- Founded: 5 August 2014; 10 years ago
- Country: Turkey
- Branch: Turkish Air Force
- Type: Combat and defence command
- Role: "gathering main combatant elements of the Air Force Command under a single command"
- Part of: Air Training Command; Air Logistics Command;
- Garrison/HQ: Eskişehir, Turkey

Commanders
- Current commander: General Ziya Cemal Kadıoğlu

Insignia

= Combat Air Force Command =

Subordinate command of the Turkish Air Forces

The Combat Air Force Command is one of the three military formations and the main commands of the Turkish Air Force. Established on 5 August 2014 followed by the merger of the two main commands, "Combat Air Forces" and "Air Missile Defense Command", it is responsible for gathering major aviation combat elements in the country. It operates airforce base, fleet and other equivalent commands as well as aviation school, responsible for providing military education and training for the air force officers.

== Background ==
Before the two commands were merged, they were stationed at Diyarbakır, Southeastern Anatolia Region. However, after 2016 military coup d'état, Combat Air Force and Air Missile Defense Command was moved to Eskişehir in the same year.
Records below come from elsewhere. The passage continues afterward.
(* ===== verification/FailoverFacts.v ===== *)
(** * Corner cases of the failover transport

    What Failover.v shows about rebalancing without a connection, priority backups and
    the lists of brokers a broker sends. *)

From S2P Require Import Prelude DataStreams PrimitiveTypes Support BooleanStreams Wire BaseMarshaller Commands.
From S2P Require Import StringOrder Identifiers StateTracker TrackerLaws Uris Failover FailoverLaws.
Import NaturalOrder FailoverTransport.

Section Facts.
Context {N : Type} `{Network N} (parse : list Z -> result URI.t).

(** Rebalancing looks at the URI of a connection that is not there. *)
Lemma iterate_rebalance_null s (n : N) : isClosedOrFailed s = false -> doRebalance s = true -> connectedToPriority s = false ->
  connectedTransportURI s = None -> URIPool.uriPool (pool (getConnectList s) s) <> [] ->
  iterate parse (s, n) = (throw NullPointerException, (s, n)).
Proof.
  intros Ho Hr Hp Hu Hl. unfold iterate. rewrite bind_state, Ho. unfold isConnectionStateValid. rewrite Hr. cbn [negb andb orb]. rewrite andb_false_r. cbn [orb andb].
  unfold URIPool.isEmpty. destruct (URIPool.uriPool (pool (getConnectList s) s)); [done |]. cbn [andb].
  unfold xbind at 1, iterate_rebalance. rewrite bind_state, Hr, Hp, Hu. done.
Qed.

(** A rebalance that is asked for while there is no connection ends the task thread:
    [iterate] throws a NullPointerException that nothing catches, and no transport is
    made any more. *)
Theorem rebalance_ends_task_thread s (n : N) tasks fuel : isPending s = true -> doRebalance s = true -> connectedToPriority s = false ->
  connectedTransportURI s = None -> URIPool.uriPool (pool (getConnectList s) s) <> [] ->
  task_pending BackupTask s = false -> closeTask s = [] -> FailoverTask ∈ tasks ->
  run parse (S fuel) tasks (s, n) = (Ok None, (s, n)).
Proof.
  intros Hpend Hr Hp Hu Hl Hb Hc Hin. assert (E : exists rest, next_task (length tasks) tasks s = Some (FailoverTask, rest)).
  { pose proof (next_task_spec s (length tasks) tasks (le_n _)) as Hn. destruct (next_task (length tasks) tasks s) as [[[] rest]|]; [| by exists rest | |].
    - destruct Hn as [Hn _]. congruence.
    - destruct Hn as [Hn _]. cbn in Hn. by rewrite Hc in Hn.
    - specialize (Hn _ Hin). cbn in Hn. congruence. }
  destruct E as (rest & E).
  assert (Ho : isClosedOrFailed s = false).
  { unfold isPending in Hpend. destruct (isClosedOrFailed s); [| done]. by rewrite !andb_false_r in Hpend. }
  cbn [run]. unfold runner_iterate. rewrite bind_state, E. cbn [task_iterate]. unfold xbind. by rewrite iterate_rebalance_null.
Qed.

(** A priority backup that was taken is never counted off: the connection that uses
    it is not taken for a valid one, and [iterate] goes on as if there were none.  It
    counts a failed attempt each time and keeps the connection, until the limit is
    reached; then it throws a NullPointerException for want of a failure to report. *)
Theorem priority_backup_never_settles s (n : N) h k : connectedTransport s = Some h -> isClosedOrFailed s = false -> doRebalance s = false ->
  0 < BackupTransportPool.priorityBackups (backups s) -> BackupTransportPool.enabled (backups s) = true ->
  BackupTransportPool.backups (backups s) = [] -> transportListener s = true ->
  calculateReconnectAttemptLimit s = k -> 0 <= connectFailures s < k -> k < 2 ^ 31 ->
  isConnectionStateValid s = false /\
  exists s', iterate parse (s, n) = ((if connectFailures s + 1 <? k then Ok true else throw NullPointerException), (s', n)) /\
    connectedTransport s' = Some h /\ connectFailures s' = connectFailures s + 1.
Proof.
  intros Hh Ho Hr Hpb Hen Hbs Hl Hk Hf Hk2. assert (Hv : isConnectionStateValid s = false).
  { unfold isConnectionStateValid, BackupTransportPool.isPriorityBackupAvailable. rewrite (proj2 (Z.ltb_lt _ _)) by done. apply andb_false_r. }
  split; [done |]. unfold iterate. rewrite bind_state, Hv, Ho, Hen. cbn [orb]. rewrite andb_false_r.
  unfold xbind at 1, iterate_rebalance. rewrite bind_state, Hr. cbn [xret]. rewrite bind_modify.
  destruct (reset_keeps s) as [d ->]. unfold xbind at 1, iterate_backup. rewrite bind_state. cbn [backups set_reconnectDelay]. rewrite Hen.
  unfold BackupTransportPool.getBackup. rewrite Hen, Hbs. cbn [negb]. unfold xbind at 1, xlift. rewrite bind_modify. cbn [fst snd head tail].
  set (s1 := set_wakeup true _). unfold xret at 1. rewrite bind_state. cbn [fst snd].
  assert (E1 : connectedTransport s1 = Some h /\ transportListener s1 = true /\ calculateReconnectAttemptLimit s1 = k /\ connectFailures s1 = connectFailures s /\ closed s1 = closed s).
  { by split_and!. } destruct E1 as (E1 & E2 & E3 & E4 & E5). clearbody s1.
  unfold xbind at 1. cbn [plus connect_loop]. unfold isConnected_. rewrite E1. cbn [negb]. rewrite andb_false_r. cbn [andb].
  assert (Hadd : URIPool.addURIs [] (pool (getConnectList s) s1) = Ok (false, pool (getConnectList s) s1)) by done.
  rewrite (bind_in_pool _ _ _ _ _ _ _ Hadd). set (s2 := set_pool _ _ s1).
  assert (F : connectedTransport s2 = Some h /\ transportListener s2 = true /\ calculateReconnectAttemptLimit s2 = k /\ connectFailures s2 = connectFailures s /\ closed s2 = closed s).
  { unfold s2. by destruct (getConnectList s); split_and!. } destruct F as (F1 & F2 & F3 & F4 & F5). clearbody s2.
  unfold give_up_or_delay. rewrite bind_state, F3, (proj2 (Z.leb_le 0 k)) by lia. rewrite bind_modify, bind_state, F4, swrap_small by lia.
  set (s3 := set_connectFailures _ s2). change (connectFailures s3) with (connectFailures s + 1).
  destruct (Z.ltb_spec (connectFailures s + 1) k) as [Hlt|Hge].
  - rewrite (proj2 (Z.leb_gt k _)) by lia. rewrite bind_modify. change (closed s3) with (closed s2). rewrite F5.
    apply orb_false_iff in Ho as [-> _]. eexists. split; [done |]. unfold doDelay. by case_match.
  - rewrite (proj2 (Z.leb_le k _)) by lia. rewrite bind_modify. unfold xbind at 1, propagateFailureToExceptionListener. rewrite bind_state.
    change (transportListener _) with (transportListener s2). rewrite F2. eexists. by split.
Qed.

(** [std::remove] without [erase]: a list with spaces keeps its length, and its last
    characters are there twice. *)
Lemma remove_spaces_length s : length (remove_spaces s) = length s.
Proof.
  unfold remove_spaces. rewrite length_app, length_drop. pose proof (length_filter (fun c => c <> 32) s). lia.
Qed.
Lemma remove_spaces_example : remove_spaces (str "tcp://a:1, tcp://b:2") = str "tcp://a:1,tcp://b:22".
Proof. reflexivity. Qed.
End Facts.

(** ** Examples *)
Import FailoverSample.
Lemma rebalance_ends_task_thread_witness :
  run no_parser (H := Brokers.network only_b (fun _ => true) 10) 9 tasks (set_doRebalance true transport, nothing) =
  (Ok None, (set_doRebalance true transport, nothing)).
Proof.
  apply (rebalance_ends_task_thread (H := Brokers.network only_b (fun _ => true) 10) no_parser);
    [reflexivity | reflexivity | reflexivity | reflexivity | discriminate | reflexivity | reflexivity | by repeat constructor].
Defined.
(** A backup of a preferred broker is waiting, and one attempt is allowed; [iterate]
    connects through it, and the next [iterate] throws. *)
Definition with_backup : t :=
  set_backups (BackupTransportPool.mk [BackupTransport.mk 0 b true] false false 1 1 true)
    (set_options (Options.mk (-1) 10 30000 2 true 1 (-1) false true 1024 10 true true true true) transport).
Lemma priority_backup_never_settles_witness :
  let net := Brokers.network only_b (fun _ => true) 10 in
  let s := fst (snd (@iterate _ net no_parser (with_backup, Brokers.mk [b] [] []))) in
  connectedTransport s = Some 0%nat /\ fst (@iterate _ net no_parser (s, nothing)) = throw NullPointerException.
Proof.
  intros net s. split; [vm_compute; reflexivity |].
  destruct (@priority_backup_never_settles _ net no_parser s nothing 0 1) as (_ & s' & E & _); [by vm_compute.. |].
  rewrite E. vm_compute. reflexivity.
Defined.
It coordinates with Deputy Commander and Combined Air Operations Centers Command for monitoring the land and sea units as well as airspace and missile defense of the Air Force and the Turkish Armed Forces.

It is also tasked with to maintain airspace in wartime by coordinating with the Turkish Air Force Command and the General Staff of the Armed Forces, in addition to providing strategic and economic support to the Turkish military.